April 11 - S. Passede, S. Pudentziana, S. Francesco (where with persistence, I actually got to see Rome's earliest icon of Mary), the Palatine Hill and the Roman Forum, Capitoline Museum (where, captive as I am to cultural Christianity, I was sucked up by the statue of Constantine), Fra Angelico exhibit (who I'm convinced is the artist who understands heaven best), then to Trastevere where I enjoyed the neighborhood and caught the beginning of the Easter Vigil at S. Maria in Trastevere, but sadly, was too burnt out to see it through.
April 12 - Off to the Vatican for Easter. Bernini's concave pavement made it actually a very visible service. Then, fool that I am, I walked to the tomb of Saint Paul at S. Paulo Fuori le Mura. But seeing pilgrims used to walk there from France, it seemed fair. Visiting tombs and churches does in fact, I learned, impart spiritual benefits, perhaps explaining the plenary indulgence incentive inscribed on so many of them. Then train to the airport, night at the Amsterdam Yotel (perhaps the most efficient use of space I've ever encountered), where I was sadly unable to finish Twilight because it was no longer on the movie selection.
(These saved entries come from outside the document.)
(** [literal w v s]: the word [w] at the head of [s] is the value [v]. *)
Definition literal (w : string) (v : value) (s : string) : parsed value :=
  if String.prefix w s then Parsed v (dropString (String.length w) s) else Invalid.

Fixpoint parseValue (fuel : nat) (s : string) : parsed value :=
  match fuel with
  | O => Fuel
  | S fuel =>
    match skipWhitespace s with
    | EmptyString => Invalid
    | String c r =>
      if (c =? "{")%char then
        match skipWhitespace r with
        | String c' r' =>
          if (c' =? "}")%char then Parsed (Object []) r'
          else match parseMembers fuel r with
               | Parsed members rest => Parsed (Object members) rest
               | Invalid => Invalid
               | Fuel => Fuel
               end
        | EmptyString => Invalid
        end
      else if (c =? "[")%char then
        match skipWhitespace r with
        | String c' r' =>
          if (c' =? "]")%char then Parsed (Array []) r'
          else match parseElements fuel r with
               | Parsed elements rest => Parsed (Array elements) rest
               | Invalid => Invalid
               | Fuel => Fuel
               end
        | EmptyString => Invalid
        end
      else if (c =? dquote)%char then
        match stringBody Plain r with
        | Some (str, rest) => Parsed (Str str) rest
        | None => Invalid
        end
      else if (c =? "n")%char then literal "null" Null (String c r)
      else if (c =? "t")%char then literal "true" (Bool true) (String c r)
      else if (c =? "f")%char then literal "false" (Bool false) (String c r)
      else match number (String c r) with
           | Some (lexeme, rest) => Parsed (Num lexeme) rest
           | None => Invalid
           end
    end
  end
with parseElements (fuel : nat) (s : string) : parsed (list value) :=
  match fuel with
  | O => Fuel
  | S fuel =>
    match parseValue fuel s with
    | Parsed v r =>
      match skipWhitespace r with
      | String c r' =>
        if (c =? ",")%char then
          match parseElements fuel r' with
          | Parsed vs rest => Parsed (v :: vs) rest
          | Invalid => Invalid
          | Fuel => Fuel
          end
        else if (c =? "]")%char then Parsed [v] r'
        else Invalid
      | EmptyString => Invalid
      end
    | Invalid => Invalid
    | Fuel => Fuel
    end
  end
with parseMembers (fuel : nat) (s : string) : parsed (list (string * value)) :=
  match fuel with
  | O => Fuel
  | S fuel =>
    match skipWhitespace s with
    | String c r =>
      if (c =? dquote)%char then
        match stringBody Plain r with
        | Some (key, r1) =>
          match skipWhitespace r1 with
          | String c1 r2 =>
            if (c1 =? ":")%char then
              match parseValue fuel r2 with
              | Parsed v r3 =>
                match skipWhitespace r3 with
                | String c3 r4 =>
                  if (c3 =? ",")%char then
                    match parseMembers fuel r4 with
                    | Parsed ms rest => Parsed ((key, v) :: ms) rest
                    | Invalid => Invalid
                    | Fuel => Fuel
                    end
                  else if (c3 =? "}")%char then Parsed [(key, v)] r4
                  else Invalid
                | EmptyString => Invalid
                end
              | Invalid => Invalid
              | Fuel => Fuel
              end
            else Invalid
          | EmptyString => Invalid
          end
        | None => Invalid
        end
      else Invalid
    | EmptyString => Invalid
    end
  end.

(** [JSON.parse(text)]; the fuel is never used up on a text of this
    length. *)
Definition parse (text : string) : Res value :=
  match parseValue (2 * String.length text + 2) text with
  | Parsed v rest =>
    match skipWhitespace rest with
    | EmptyString => Ok v
    | String _ _ => Throw SyntaxError
    end
  | Invalid => Throw SyntaxError
  | Fuel => OutOfFuel
  end.

End JSON.

(** ** The persisted iterator *)

(** The JSON value of [recursiveIterator]: an array of objects whose
    properties are in the order in which [makeIterationFromFolder] creates
    them. *)
Definition tokenToJSON (token : option string) : JSON.value :=
  match token with
  | Some s => JSON.Str s
  | None => JSON.Null
  end.

Definition iterationToJSON (iteration : Iteration) : JSON.value :=
  JSON.Object
    [("folderName", JSON.Str (folderName iteration));
     ("fileIteratorContinuationToken",
      tokenToJSON (fileIteratorContinuationToken iteration));
     ("folderIteratorContinuationToken",
      tokenToJSON (folderIteratorContinuationToken iteration))].

Definition iteratorToJSON (recursiveIterator : list Iteration) : JSON.value :=
  JSON.Array (map iterationToJSON recursiveIterator).

(** The way back, for the values the script writes.  Any other value is
    outside the model ([None]). *)
Definition tokenOfJSON (v : JSON.value) : option (option string) :=
  match v with
  | JSON.Str s => Some (Some s)
  | JSON.Null => Some None
  | _ => None
  end.

Definition iterationOfJSON (v : JSON.value) : option Iteration :=
  match v with
  | JSON.Object [(k1, JSON.Str name); (k2, files); (k3, folders)] =>
    if (k1 =? "folderName")%string
       && (k2 =? "fileIteratorContinuationToken")%string
       && (k3 =? "folderIteratorContinuationToken")%string
    then match tokenOfJSON files, tokenOfJSON folders with
         | Some files, Some folders =>
           Some {| folderName := name;
                   fileIteratorContinuationToken := files;
                   folderIteratorContinuationToken := folders |}
         | _, _ => None
         end
    else None
  | _ => None
  end.

Definition iteratorOfJSON (elements : list JSON.value) : option (list Iteration) :=
  mapM iterationOfJSON elements.

(** ** The world of one execution *)

(** A spreadsheet: its active sheet and the others.  In this script the
    active sheet is always the first one. *)
Record Spreadsheet := {
  activeSheet : Sheet;
  otherSheets : list Sheet;
}.

(** [SpreadsheetApp.create(name)] *)
Definition newSpreadsheet : Spreadsheet := {| activeSheet := []; otherSheets := [] |}.

(** What the script changes: the user properties, the spreadsheet named
    [REPORT_SPREADSHEET_NAME] if there is one, and the number of times the
    clock was read. *)
Record World := {
  userProperties : gmap string string;
  reportFile : option Spreadsheet;
  dateReads : nat;
}.

(** What the script reads and does not change.  [clock n] is the value of
    the [n]-th [new Date()] of the execution, in milliseconds.  The three
    settings are the constants of lines 37, 41 and 62. *)
Record Env := {
  drive : Service;
  effectiveUser : User;
  clock : nat -> Z;
  toLocaleString : Z -> string;
  START_FOLDER_PATH : string;
  FORCE_NEW_ITERATION : bool;
  MAX_EXECUTION_TIME_IN_MS : Z;
}.

Definition RECURSIVE_ITERATOR_KEY : string := "RECURSIVE_ITERATOR_KEY".

(** Cells B1, B2 and B3, as row and column indices from 0. *)
Definition REPORT_SPREADSHEET_CELL_LAST_RUN : nat * nat := (0, 1).
Definition REPORT_SPREADSHEET_CELL_ITERATIONS : nat * nat := (1, 1).
Definition REPORT_SPREADSHEET_CELL_ITERATION_FINISHED : nat * nat := (2, 1).

(** [sheet.getRange(cell).getValue()]; an empty cell reads as the empty
    string. *)
Definition getValue (cell : nat * nat) (sheet : Sheet) : Cell :=
  default (Text "") (row ← sheet !! cell.1; row !! cell.2).

(** [sheet.getRange(cell).setValue(v)]; the grid grows as needed. *)
Definition setValue (cell : nat * nat) (v : Cell) (sheet : Sheet) : Sheet :=
  let sheet := sheet ++ replicate (S cell.1 - length sheet) [] in
  let row := default [] (sheet !! cell.1) in
  let row := row ++ replicate (S cell.2 - length row) (Text "") in
  <[cell.1 := <[cell.2 := v]> row]> sheet.

(** [value + 1] *)
Definition plusOne (value : Cell) : Cell :=
  match value with
  | Number n => Number (n + 1)
  | Text s => Text (s +:+ "1")
  end.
And so it went. I wouldn't be the first to try to explain that while this was a pleasurably momentous journey, it was no vacation.
Wednesday, April 08, 2009
Tuesday, April 07, 2009
Glorious Crumbs
Florence
Originally uploaded by millinerd
Because Giotto's Arena Chapel is so obviously dependent on Torcello (seeing them both within 24 hours drives home the point), and because I had just been to the mosaics of Ravenna, I arrived in Florence with a rather large Byzantine chip on my shoulder - a chip perhaps as imposing as one of the marble blocks upon which Michelangelo worked away. But the Renaissance, mirabile dictu, works away on me. The breaking point was the Palm Sunday procession through Ghiberti's Gates of Paradise and into Brunelleschi's (and Vasari's) dome. The masterpieces of the Uffizi, I then realized, are crumbs from the liturgical table.